カニバリズムにはendocannibalism(内部の人を食べる)とexocannibalism(部外者の人を食べる)がある。どちらも全身を食べず、一部分のみ。

 HARNERHARRISといったProtein theory支持者は、アステカを例に挙げ、カニバリズムの原因を食糧不足とした。しかしこの行為の大半は宗教的・神秘的儀式なものである。儀式で戦士は自分の強敵の心臓を取り出し、血をすする。これは死者への尊敬を示し、死者の勇気をもらうためである。神食であるキリスト教の聖餐(イエス・キリストの血と肉をワインとパンで分かち合う)となんら変わらない。ヤノマミは決して人を食べない。死亡して火葬する際もその煙さえも嫌う。

P115-11葬儀の方法

 火葬後の灰をふるいにかけて、骨や歯を取り除き、このためにつくった丸太をくり貫いた器に入れる。近親の男、親しい友人で完全に砕く。器に残ったものはスープで洗い、髪を引き抜いて泣き叫ぶ人々で飲む。丸太は燃やす。皿は屋根の上におき、スープに入れて、親族、友人、その他に飲まれる。儀式は一般の人で一回。有力者などは複数回。子どもは両親だけでおこなう。

P115-33戦死者の葬儀

スープは女たちだけが飲む。すると復讐が達成されるまで、戦死者の魂は村にとどまる。

P115-41病死者の葬儀

伝染病などでおおくの人が死んだ場合。森の中で解体。骨を焼き、粉砕して飲む。

P115-45飼犬の葬儀

すぐれた狩猟犬などは火葬し、骨は食べずに葬る。ふつうの犬は生きたまま捨てられることもある。

 

Shamans and Hekura(p116-4~p119)

p116-4シャーマン

 ヤノマミのシャーマンは男だけである。精神世界を司り、病気を診断し、魔法を施し、魂と体の関係を維持につとめる。選ばれるのは名誉だが、なりたいと思えばだれでもなれる。いくつかのシャボノでは多くの男がシャーマンである。彼らはshabori hekuraと呼ばれる。Hekuraは人に似た無数の小さな精霊である。

P116-13シャーマン修行・禁欲と厳しい訓練

先輩シャーマンから教わりながら、絶食、禁欲生活。shami(汚れ)を取り除く。

・シャーマンの体はHekuraが喜んで住むような宇宙にならなければならない。

人間とHekuraの関係がよいと性交渉のときにHekuraは体から放れてくれる。

・シャグノンの考え・・・年長者が若者に厳しい修行禁欲生活を勧めるのは、村落内での性的な争いのタネを減らすためではないか?

P117-19精霊Hekura

Hekuraの男は頭wadoshe(ヤノマミもかぶる葉をぐるりと囲んだ輪)をかぶる。女は性器から棒が突き出ている。動物やnobadaboのような古い時代の人々からつけた名前あり。丘や木の上。岩や人の胸の上にある。
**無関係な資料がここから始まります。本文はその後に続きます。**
(* ===== verification/Plan.v ===== *)
(** Planning one mutation upload: the decompressed diffset is parsed and each
    op is resolved against the catalog, with the read that detects a stale
    version (src/crates/connetto-server/src/materializer.rs [plan_write] and
    its helpers, src/crates/connetto-server/src/pk.rs).

    The diffset parser, Zstd and the SQL catalog are third-party packages: they
    are the fields of the class [Catalog]. *)

From stdpp Require Import base list numbers option strings pretty gmap sets.
From S2P Require Import Prelude.
Open Scope Z_scope.

(** ** Values *)

(** sqlite-diff's [Value]; a [REAL] is the 64 bits of its double. *)
Inductive WireValue :=
| WNull
| WInteger (int : Z)
| WReal (bits : Z)
| WText (text : string)
| WBlob (blob : bytes).

#[export] Instance WireValue_eq_dec : EqDecision WireValue.
Proof. solve_decision. Defined.

(** A primary-key value carried by a settled conflict outcome. *)
Inductive StoredValue :=
| SNull
| SInteger (int : Z)
| SReal (bits : Z)
| SText (text : string)
| SBlob (blob : bytes).

#[export] Instance StoredValue_eq_dec : EqDecision StoredValue.
Proof. solve_decision. Defined.

Definition stored_value (value : WireValue) : StoredValue :=
  match value with
  | WInteger int => SInteger int
  | WReal real => SReal real
  | WText text => SText text
  | WBlob blob => SBlob blob
  | WNull => SNull
  end.

Definition wire_value (value : StoredValue) : WireValue :=
  match value with
  | SInteger int => WInteger int
  | SReal real => WReal real
  | SText text => WText text
  | SBlob blob => WBlob blob
  | SNull => WNull
  end.

(** subql's canonical Postgres value, as far as an upload produces it. *)
Inductive PgValue :=
| VNull
| VInt (int : Z)
| VFloat (bits : Z)
| VString (text : string)
| VBytes (blob : bytes)
| VUuid (id : bytes)
| VMissing.

(** The declared scalar kinds an upload's cells are directed by: only [UUID]
    is told apart. *)
Inductive ScalarKind := KUuid | KOther.

Definition uuid_from_blob (blob : bytes) : PgValue :=
  if decide (length blob = 16%nat) then VUuid blob else VBytes blob.

Definition from_wire (value : WireValue) (kind : option ScalarKind) : PgValue :=
  match value, kind with
  | WBlob blob, Some KUuid => uuid_from_blob blob
  | WNull, _ => VNull
  | WInteger int, _ => VInt int
  | WReal real, _ => VFloat real
  | WText text, _ => VString text
  | WBlob blob, _ => VBytes blob
  end.

(** ** Database and materializer errors *)

(** diesel's [DatabaseErrorKind], the kinds the server tells apart by name. *)
Inductive DatabaseErrorKind :=
| UniqueViolation
| ForeignKeyViolation
| NotNullViolation
| CheckViolation
| SerializationFailure
| ReadOnlyTransaction
| ClosedConnection
| UnableToSendCommand
| UnknownKind.

Inductive DbError :=
| DatabaseError (kind : DatabaseErrorKind) (message : string)
| NotFound
| DeserializationError (message : string)
| OtherDbError (message : string).

#[export] Instance DatabaseErrorKind_eq_dec : EqDecision DatabaseErrorKind.
Proof. solve_decision. Defined.
#[export] Instance DbError_eq_dec : EqDecision DbError.
Proof. solve_decision. Defined.

Definition DbError_text (err : DbError) : string :=
  match err with
  | DatabaseError _ message => message
  | NotFound => "Record not found"
  | DeserializationError message | OtherDbError message => message
  end.

(** [str::contains]. *)
Definition contains (s pattern : string) : bool :=
  match String.index 0 pattern s with Some _ => true | None => false end.

Definition ascii_lower (c : Ascii.ascii) : Ascii.ascii :=
  let n := Ascii.nat_of_ascii c in
  if decide (65 <= n <= 90)%nat then Ascii.ascii_of_nat (n + 32) else c.

Fixpoint to_lowercase (s : string) : string :=
  match s with
  | EmptyString => EmptyString
  | String c s' => String (ascii_lower c) (to_lowercase s')
  end.

(** How a failed database call should be answered (reexec.rs). *)
Inductive ReadFailure := Timeout | Transient | Other.

#[export] Instance ReadFailure_eq_dec : EqDecision ReadFailure.
Proof. solve_decision. Defined.

Definition is_statement_timeout (err : DbError) : bool :=
  match err with
  | DatabaseError _ message => contains message "statement timeout"
  | _ => false
  end.

Definition diesel_failure (err : DbError) : ReadFailure :=
  if is_statement_timeout err then Timeout
  else
    match err with
    | DatabaseError (SerializationFailure | ReadOnlyTransaction
                    | ClosedConnection | UnableToSendCommand) _ => Transient
    | _ => Other
    end.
魂を刺したり殴ったりする武器を持っている。性質はhot(過激。好色)、naiiki(肉に飢え、人肉を食べる)、その両方の性質を持つものがある。シャーマンは敵の魂を食べさせるために彼らを送り込む。

P117-41幻覚剤

シャーマンはHekuraとコンタクトを取るために幻覚剤を用いる。(熟練者は少量で足りる。)美しくやわらかな歌声でHekuraを誘う。胸に彩色。Hekuraも幻覚剤(Braki aiamo uku)をもっている。何日もやっていても村人はそれなりに聞いている。話がそれたり、やるべきお決まりのジェスチャーがないと、横から茶々をいれる。伝承の断片だけが語られるが、みんなその話を全部知っている。しかし若者は時折やりすぎてひどい幻覚を見る。

 男たちはeboneを毎日常用するが近年は使用が少なくなってきた。騒々しく騒ぎ立てるため。また使用すると大量の緑色の鼻水がでる。

P118-24幻覚剤の社会的効果とその危険性

 男たちの日常のストレスを解放させる効果がある。幻覚状態の人はそれほど行動に責任をもつ必要がないとされ、そのために危険な状態になることも。(ex,普段はおだやかでも、意識朦朧で集落のなかで駆け回る、矢を射かける、鉈で斬りつけるふりをする)

シャグノンの考え・・・幻覚剤を常習し、その行為を許すのは、鬱屈した村落内での反目などを軽減させる効果があるのではないか。また義理の親子の関係が深まるといった親睦の面も。

 ハイになった人(waiteri)の扱い方=_注意深く見守る。_落ち着かせる。_人をおどかすのを止めさせる。

P119-1幻覚剤による事件

Kaobawaの北の方の村で殺人事件。幻覚状態の男が、普段から仲の悪かった人を殺す。このためこの村は長い間分裂した。シャグノン自身も調査の初めの頃、反目した相手に射られそうになったことがある。

まとめ

ヤノマミの宇宙観・秩序は現世とほとんど変わらない。彼らは死ぬとHEDUへ行き、現世とほとんどかわらない生活を送るのである。